**Requirement**. As soon as the line containing "Structure.mk (b_positions st)" appears in the material below, start returning lines exactly, and end with the line containing "else ret st.".
§
(** ** The variables of a generator call

    [positions], [connections], [types], [cocoonId] and [layerCocoonIds] of
    the source.  [layerCocoonIds] is an array of arrays filled by index; it
    is a finite map from the layer to its ids.  A generator that has no
    such variable leaves the field at its initial value. *)

Record Build : Type := {
  b_positions : list Position.t;
  b_connections : list Connection.t;
  b_types : list NodeType;
  cocoonId : nat;
  layerCocoonIds : gmap nat (list nat)
}.

Definition start : Build :=
  {| b_positions := []; b_connections := []; b_types := [];
     cocoonId := 0; layerCocoonIds := ∅ |}.

(** [positions.push(p)] *)
Definition push_position (p : Position.t) (st : Build) : Build :=
  {| b_positions := b_positions st ++ [p];
     b_connections := b_connections st;
     b_types := b_types st;
     cocoonId := cocoonId st;
     layerCocoonIds := layerCocoonIds st |}.

(** [connections.push(c)] *)
Definition push_connection (c : Connection.t) (st : Build) : Build :=
  {| b_positions := b_positions st;
     b_connections := b_connections st ++ [c];
     b_types := b_types st;
     cocoonId := cocoonId st;
     layerCocoonIds := layerCocoonIds st |}.

(** [types.push(t)] *)
Definition push_type (t : NodeType) (st : Build) : Build :=
  {| b_positions := b_positions st;
     b_connections := b_connections st;
     b_types := b_types st ++ [t];
     cocoonId := cocoonId st;
     layerCocoonIds := layerCocoonIds st |}.

(** [layerCocoonIds[layer] = ids] *)
Definition set_layer (layer : nat) (ids : list nat) (st : Build) : Build :=
  {| b_positions := b_positions st;
     b_connections := b_connections st;
     b_types := b_types st;
     cocoonId := cocoonId st;
     layerCocoonIds := <[layer := ids]> (layerCocoonIds st) |}.

(** [layerCocoonIds[layer].push(cocoonId)] *)
Definition push_layer_id (layer : nat) (st : Build) : Gen Build :=
  let* ids := defined (layerCocoonIds st !! layer) in
  ret (set_layer layer (ids ++ [cocoonId st]) st).

(** [cocoonId++] *)
Definition next_id (st : Build) : Build :=
  {| b_positions := b_positions st;
     b_connections := b_connections st;
     b_types := b_types st;
     cocoonId := S (cocoonId st);
     layerCocoonIds := layerCocoonIds st |}.

Definition topologyResult (st : Build) (n : nat) : NetworkDescription :=
  {| positions := b_positions st; connections := b_connections st;
     types := b_types st; layers := Some n |}.

Definition structureResult (st : Build) : StructureDescription :=
  Structure.mk (b_positions st) (b_connections st).

(** ** The generators *)

Section Generators.

Context (M : MathLib).
Variable rand : nat -> Q.
Variable dm : DataManager.

Abbreviation cos := (Math_cos M).
Abbreviation sin := (Math_sin M).
Abbreviation acos := (Math_acos M).
Abbreviation sqrt := (Math_sqrt M).
Abbreviation PI := (Math_PI M).

(** [Math.random()] *)
Definition random : Gen num := fun s => Ok (Fin (rand s), S s).

(** The block "Connect to previous layer" of [generateFunnel] and
    [generateHourglass]; the two differ in the weight step only ([0.2] and
    [0.15]). *)
Definition connectToPrevious (step : num) (layer i : nat) (count : num)
  (st : Build) : Gen Build :=
  if 0 <? layer then
    let* prevLayer := defined (layerCocoonIds st !! (layer - 1)) in
    if 0 <? length prevLayer then
      let numConns := Nat.min 3 (length prevLayer) in
      for_range 0 numConns (fun c st =>
        let prevIdx :=
          rem (Math_floor (i * length prevLayer / count) + c)%num
              (length prevLayer) in
        ret (push_connection
               {| Connection.from := subscript prevLayer prevIdx;
                  Connection.to := Some (cocoonId st);
                  Connection.weight := (1 - c * step)%num |} st)) st
    else ret st
  else ret st.

(** *** [generateFunnel] *)

(** [count] in the arithmetic of [num], which does not round.  The code
    rounds every operation to binary64, and the two values differ where
    rounding crosses an integer (8 layers, [targetCount = 148], layer 1: 4
    here, 3 in the code); [funnelCountDouble] is the value of the code. *)
Definition funnelCount (numLayers targetCount layer : nat) : num :=
  let ratio := (layer / (numLayers - 1))%num in
  Math_max 1 (Math_floor (1 + (targetCount - 1) * sqr ratio))%num.

Definition funnelNode (config : TopologyConfig) (layer : nat)
  (count y radius : num) (layerTypes : list string) (i : nat) (st : Build)
  : Gen Build :=
  let spiralOffset :=
    match spiralOffset (parameters config) with
    | Some v => v
    | None => lit 3 10
    end in
  let angle := ((i / count) * PI * 2 + layer * spiralOffset)%num in
  let x := (cos angle * radius)%num in
  let z := (sin angle * radius)%num in
  let st := push_position (Position.mk x y z (Some layer) None) st in
  let st :=
    push_type (subscript layerTypes (rem i (length layerTypes))) st in
  let* st := push_layer_id layer st in
  let* st := connectToPrevious (lit 1 5) layer i count st in
  ret (next_id st).

Definition funnelLayer (config : TopologyConfig) (targetCount : nat)
  (layer : nat) (st : Build) : Gen Build :=
  let numLayers := numLayers (parameters config) in
  let spacing := spacing (visualization config) in
  let typeDistribution := typeDistribution (visualization config) in
  let ratio := (layer / (numLayers - 1))%num in
  let count := funnelCount numLayers targetCount layer in
  let y := ((layer - numLayers / 2) * layerHeight spacing)%num in
  let radius := (lit 1 2 + ratio * baseRadius spacing)%num in
  let st := set_layer layer [] st in
  let layerTypes :=
    if layer =? 0 then apex typeDistribution
    else if (Z.of_nat layer =? Z.of_nat numLayers - 1)%Z
         then base typeDistribution
         else middle typeDistribution in
  for_lt count (funnelNode config layer count y radius layerTypes) st.

Definition generateFunnel (config : TopologyConfig) (targetCount : nat)
  : Gen NetworkDescription :=
  let numLayers := numLayers (parameters config) in
  let* st := for_range 0 numLayers (funnelLayer config targetCount) start in
  ret (topologyResult st numLayers).

(** *** [generateOnion] *)

Definition onionCount (targetCount layer : nat) : num :=
  Math_max 1 (Math_floor (targetCount * (layer + 1) / 10))%num.

Definition onionNode (layer : nat) (count radius : num) (i : nat)
  (st : Build) : Gen Build :=
  let phi := acos (of_Z (-1) + (2 * i) / count)%num in
  let theta := (sqrt (count * PI) * phi)%num in
  let x := (radius * cos theta * sin phi)%num in
  let y := (radius * sin theta * sin phi)%num in
  let z := (radius * cos phi)%num in
  let st := push_position (Position.mk x y z (Some layer) None) st in
  let* r := random in
  let st := push_type (subscript (typeNames dm) (Math_floor (r * 4)%num)) st in
  let* st := push_layer_id layer st in
  let* st :=
    if 0 <? layer then
      let* r := random in
      if (r <? lit 1 2)%num then
        let* prevLayer := defined (layerCocoonIds st !! (layer - 1)) in
        let* r := random in
        let prevIdx := Math_floor (r * length prevLayer)%num in
        ret (push_connection
               {| Connection.from := subscript prevLayer prevIdx;
                  Connection.to := Some (cocoonId st);
                  Connection.weight := lit 4 5 |} st)
      else ret st
    else ret st in
  ret (next_id st).

Definition onionLayer (config : TopologyConfig) (targetCount : nat)
  (layer : nat) (st : Build) : Gen Build :=
  let spacing := spacing (visualization config) in
  let count := onionCount targetCount layer in
  let radius := (1 + layer * layerRadius spacing)%num in
  let st := set_layer layer [] st in
  for_lt count (onionNode layer count radius) st.

Definition generateOnion (config : TopologyConfig) (targetCount : nat)
  : Gen NetworkDescription :=
  let numLayers := numLayers (parameters config) in
  let* st := for_range 0 numLayers (onionLayer config targetCount) start in
  ret (topologyResult st numLayers).

(** *** [generateSmallWorld] *)

(** [Math.floor(Math.random() * cocoonCount)] *)
Definition randomTarget (cocoonCount : nat) : Gen num :=
  let* r := random in
  ret (Math_floor (r * cocoonCount)%num).

(** [while (target === i) target = Math.floor(Math.random() * cocoonCount)]:
    at most [fuel] further draws, [Timeout] when they do not suffice. *)
Fixpoint redraw (fuel : nat) (cocoonCount i : nat) (target : num) : Gen num :=
  if strict_eq target i then
    match fuel with
    | 0 => diverge
    | S fuel' =>
        let* target := randomTarget cocoonCount in
        redraw fuel' cocoonCount i target
    end
  else ret target.

Definition smallWorldNode (config : TopologyConfig) (cocoonCount : nat)
  (i : nat) (st : Build) : Gen Build :=
  let viz := visualization config in
  let angle := ((i / cocoonCount) * PI * 2)%num in
  let* r := random in
  let x := (cos angle * radius viz + (r - lit 1 2) * 2)%num in
  let* r := random in
  let y := ((r - lit 1 2) * heightVariance viz)%num in
  let* r := random in
  let z := (sin angle * radius viz + (r - lit 1 2) * 2)%num in
  let st := push_position (Position.mk x y z (Some 0) None) st in
  if (i <? cocoonCount * lit 1 10)%num then
    ret (push_type (Some "sensor") st)
  else if (i >? cocoonCount * lit 9 10)%num then
    ret (push_type (Some "processor") st)
  else
    let* r := random in
    ret (push_type (subscript (typeNames dm) (Math_floor (r * 4)%num)) st).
§
**Task response**.
  Structure.mk (b_positions st) (b_connections st).

(** ** The generators *)

Section Generators.

Context (M : MathLib).
Variable rand : nat -> Q.
Variable dm : DataManager.

Abbreviation cos := (Math_cos M).
Abbreviation sin := (Math_sin M).
Abbreviation acos := (Math_acos M).
Abbreviation sqrt := (Math_sqrt M).
Abbreviation PI := (Math_PI M).

(** [Math.random()] *)
Definition random : Gen num := fun s => Ok (Fin (rand s), S s).

(** The block "Connect to previous layer" of [generateFunnel] and
    [generateHourglass]; the two differ in the weight step only ([0.2] and
    [0.15]). *)
Definition connectToPrevious (step : num) (layer i : nat) (count : num)
  (st : Build) : Gen Build :=
  if 0 <? layer then
    let* prevLayer := defined (layerCocoonIds st !! (layer - 1)) in
    if 0 <? length prevLayer then
      let numConns := Nat.min 3 (length prevLayer) in
      for_range 0 numConns (fun c st =>
        let prevIdx :=
          rem (Math_floor (i * length prevLayer / count) + c)%num
              (length prevLayer) in
        ret (push_connection
               {| Connection.from := subscript prevLayer prevIdx;
                  Connection.to := Some (cocoonId st);
                  Connection.weight := (1 - c * step)%num |} st)) st
    else ret st
  else ret st.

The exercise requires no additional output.